Sono passati alla storia con il nome di “divisionisti” per il loro procedere in pittura. Catturavano la luce con un metodo scientifico, accostando punti, filamenti, piccole macchie di colore sulla tela, studiando toni complementari, giustapponendoli o ravvicinandoli per ottenere vibrazioni e riflessi percepibili alla giusta distanza.
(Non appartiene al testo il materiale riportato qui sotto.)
(* ===== verification/EchoServer.v ===== *)
(** * The echo server: [src/testing/servers/echo_server.hpp]

    An application of [request_server_base]: its [process_client_request]
    answers the body of the request in capitals.  The server it makes is
    [RequestServer] with this function as the application. *)
From S2P Require Import Prelude StringOps ThreadSafeQueue Doubles RateLimiter HttpMessages.
From S2P Require Import HttpConnection RequestServer.
From Stdlib Require Import Ascii.

(** ** [::toupper] on the characters of a string

    [char] is signed, and [toupper] is undefined for an argument that is neither
    [EOF] nor the value of an [unsigned char]. *)
Definition signed_char (c : ascii) : Z :=
  let n := Z.of_N (N_of_ascii c) in if (n <? 128)%Z then n else (n - 256)%Z.

Definition toupper (n : Z) : outcome Z :=
  if ((n <? -1) || (255 <? n))%Z then Undefined
  else if ((97 <=? n) && (n <=? 122))%Z then Returns (n - 32)%Z
  else Returns n.

(** The conversion of an [int] to [char]. *)
Definition char_of_int (n : Z) : ascii := ascii_of_N (Z.to_N (n mod 256)).

(** [std::transform(s.begin(), s.end(), s.begin(), ::toupper)]. *)
Fixpoint transform_toupper (s : string) : outcome string :=
  match s with
  | EmptyString => Returns EmptyString
  | String c s' =>
      let! n := toupper (signed_char c) in
      let! t := transform_toupper s' in
      Returns (String (char_of_int n) t)
  end.

Section echo_server.
Context `{HttpMessages}.

Definition process_client_request (client_ip : string) (rq : request) : outcome response :=
  let! text := transform_toupper (request_body rq) in
  let res := set_version (request_version rq) new_response in
  let res := set_result status_ok res in
  let res := set_field content_type "text/plain" res in
  let res := set_body text res in
  Returns (prepare_payload res).

(** The application as [RequestServer] has it. *)
Definition echo_answers (client_ip : string) (rq : request) (r : response) : Prop :=
  process_client_request client_ip rq = Returns r.
End echo_server.

(** ** Capitals *)

(** The characters [toupper] accepts: ASCII, and the byte that is [EOF]. *)
Definition echoable (c : ascii) : bool :=
  (N_of_ascii c <? 128)%N || (N_of_ascii c =? 255)%N.

Definition is_lower (c : ascii) : bool :=
  (97 <=? N_of_ascii c)%N && (N_of_ascii c <=? 122)%N.

Definition capital (c : ascii) : ascii :=
  if is_lower c then ascii_of_N (N_of_ascii c - 32) else c.

Fixpoint capitals (s : string) : string :=
  match s with
  | EmptyString => EmptyString
  | String c s' => String (capital c) (capitals s')
  end.

(** Checks a property of all 256 characters by evaluation. *)
Ltac all_characters := intros [[] [] [] [] [] [] [] []]; vm_compute; reflexivity.

Lemma toupper_capital c :
  (let! n := toupper (signed_char c) in Returns (char_of_int n))
  = if echoable c then Returns (capital c) else Undefined.
Proof. revert c. all_characters. Qed.

Lemma transform_toupper_spec s :
  transform_toupper s = if all_chars echoable s then Returns (capitals s) else Undefined.
Proof.
  induction s as [|c s IH]; [done|]. simpl. rewrite IH. pose proof (toupper_capital c) as Hc.
  destruct (toupper (signed_char c)) as [m|e|], (echoable c); try discriminate Hc; [|reflexivity].
  injection Hc as <-. simpl. destruct (all_chars echoable s); reflexivity.
Qed.

Lemma capitals_length s : String.length (capitals s) = String.length s.
Proof. induction s as [|c s IH]; [done|]. simpl. by rewrite IH. Qed.

(** ** Properties *)

(** [process_client_request] answers a request exactly when its body is made of
    characters [toupper] accepts; otherwise its behaviour is undefined.  The
    answer has status 200, the version of the request, and the body in
    capitals. *)
Theorem echo_answers_iff `{HttpMessagesLaws} (ip : string) (rq : request) :
  match process_client_request ip rq with
  | Returns r =>
      all_chars echoable (request_body rq) = true
      ∧ response_result r = status_ok ∧ response_version r = request_version rq
      ∧ response_field content_type r = Some "text/plain"
      ∧ response_body r = capitals (request_body rq)
  | Throws _ => False
  | Undefined => all_chars echoable (request_body rq) = false
  end.
Proof.
  unfold process_client_request. rewrite transform_toupper_spec.
  destruct (all_chars echoable (request_body rq)) eqn:Hb; [|done]. simpl.
  split_and!; by autorewrite with http.
Qed.

(** The echo server as a whole: in every reachable state, what a client reads as
    the [n]-th response is the body of its [n]-th request in capitals, with
    status 200, unless the request was refused by the full queue; then it is the
    overload response, and the last one. *)
Theorem echo_server_echoes_in_order `{HttpMessagesLaws} `{Double} (cfg : queue_config)
    (ip_limits : limits) (s : server) (k : nat) (v : served) (n : nat) (id : Z) (r : response) :
  server_reachable echo_answers cfg ip_limits s → ids_fit s →
  connections s !! k = Some v → wire (connection v) !! n = Some (id, r) →
  ∃ ip rq, received v !! n = Some (ip, rq)
    ∧ ((response_result r = status_ok ∧ response_body r = capitals (request_body rq))
       ∨ (response_result r = status_service_unavailable ∧ response_body r = "Server overloaded"
          ∧ S n = length (received v))).
Proof.
  intros Hr Hfit Hk Hn.
  pose proof (server_reachable_ok echo_answers cfg ip_limits s Hr Hfit) as Hs.
  destruct (served_wire _ _ (all_served_ok _ _ Hs k v Hk) n id r Hn) as (r0 & -> & ip & rq & Hrec & Ha).
  exists ip, rq. split; [done|]. destruct Ha as [Ha|(-> & Hlast & _)].
  - left. unfold echo_answers in Ha. pose proof (echo_answers_iff ip rq) as He. rewrite Ha in He.
    destruct He as (_ & Hres & _ & _ & Hb). by autorewrite with http.
  - right. unfold overload_response, set_response_server_overloaded. by autorewrite with http.
Qed.

(** ** Witness: two pipelined requests, answered in the opposite order *)
Section witnesses.
#[local] Existing Instance PlainMessages.messages.
#[local] Existing Instance PlainMessages.messages_laws.
#[local] Existing Instance exact.

Definition echo_schedule : list server_event :=
  [EvAccept false (Some "10.0.0.1") 0 0;
   EvRead 0 (Some (sample_request "hello")); EvPop 0;
   EvRead 0 (Some (sample_request "World 1z")); EvPop 1;
   EvAnswer 1; EvAnswer 0; EvStrand 0; EvStrand 0; EvWrite 0 false; EvWrite 0 false].

Definition echo_run : option server :=
  run_schedule small_queue default_ip_limits process_client_request echo_schedule initial_server.

Definition echoed : server := default initial_server echo_run.

Lemma echo_run_some : echo_run = Some echoed.
Proof.
  assert (match echo_run with Some _ => true | None => false end = true) as Hr
    by (vm_compute; reflexivity).
  unfold echoed. by destruct echo_run.
Qed.

Lemma echoed_reachable : server_reachable echo_answers small_queue default_ip_limits echoed.
Proof.
  apply (run_schedule_sound echo_answers small_queue default_ip_limits process_client_request
           ltac:(done) echo_schedule), echo_run_some.
Qed.

Lemma echo_server_echoes_in_order_witness :
  response_body (written_on echoed 0 1).2 = "WORLD 1Z"
  ∧ ∃ ip rq, received (served_on echoed 0) !! 1 = Some (ip, rq)
      ∧ ((response_result (written_on echoed 0 1).2 = status_ok
          ∧ response_body (written_on echoed 0 1).2 = capitals (request_body rq))
         ∨ (response_result (written_on echoed 0 1).2 = status_service_unavailable
            ∧ response_body (written_on echoed 0 1).2 = "Server overloaded"
            ∧ 2 = length (received (served_on echoed 0)))).
Proof.
  split; [vm_compute; reflexivity|].
  apply (echo_server_echoes_in_order small_queue default_ip_limits
           echoed 0 (served_on echoed 0) 1 (written_on echoed 0 1).1).
  - apply echoed_reachable.
  - apply few_requests_fit. vm_compute. reflexivity.
  - apply has_connection_lookup. vm_compute. reflexivity.
  - apply has_written_lookup. vm_compute. reflexivity.
Defined.

(** A body that is not ASCII. *)
Example echo_utf8_is_undefined :
  process_client_request "10.0.0.1"
    (sample_request (String (ascii_of_N 195) (String (ascii_of_N 169) EmptyString))) = Undefined.
Proof. reflexivity. Qed.
End witnesses.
Era l’occhio dello spettatore a fondere i tocchi, individuando le zone luminose che creavano forme, masse, volumi, spazi.
I primi erano stati i francesi con il “néo-impressionnisme” di Georges Seurat, teorizzato da Félix Fénéon, che aveva coniato il giusto termine contro il
fuorviante “pointillisme”: «Credere che i neoimpressionisti siano dei pittori che coprono le tele di piccoli punti multicolori è un errore molto
diffuso», sosteneva Paul Signac nel D’Eugène Delacroix au néo-impressionnisme- Manifeste du Néo-Impressionnisme (Parigi 1899).
Gli italiani vi giunsero poco dopo con l’appropriato termine “divisionismo”, teorizzato dal critico e pittore milanese Vittore Grubicy de Dragon, che
sin dal 1887 aveva diffuso alcuni trattati di ottica transalpini.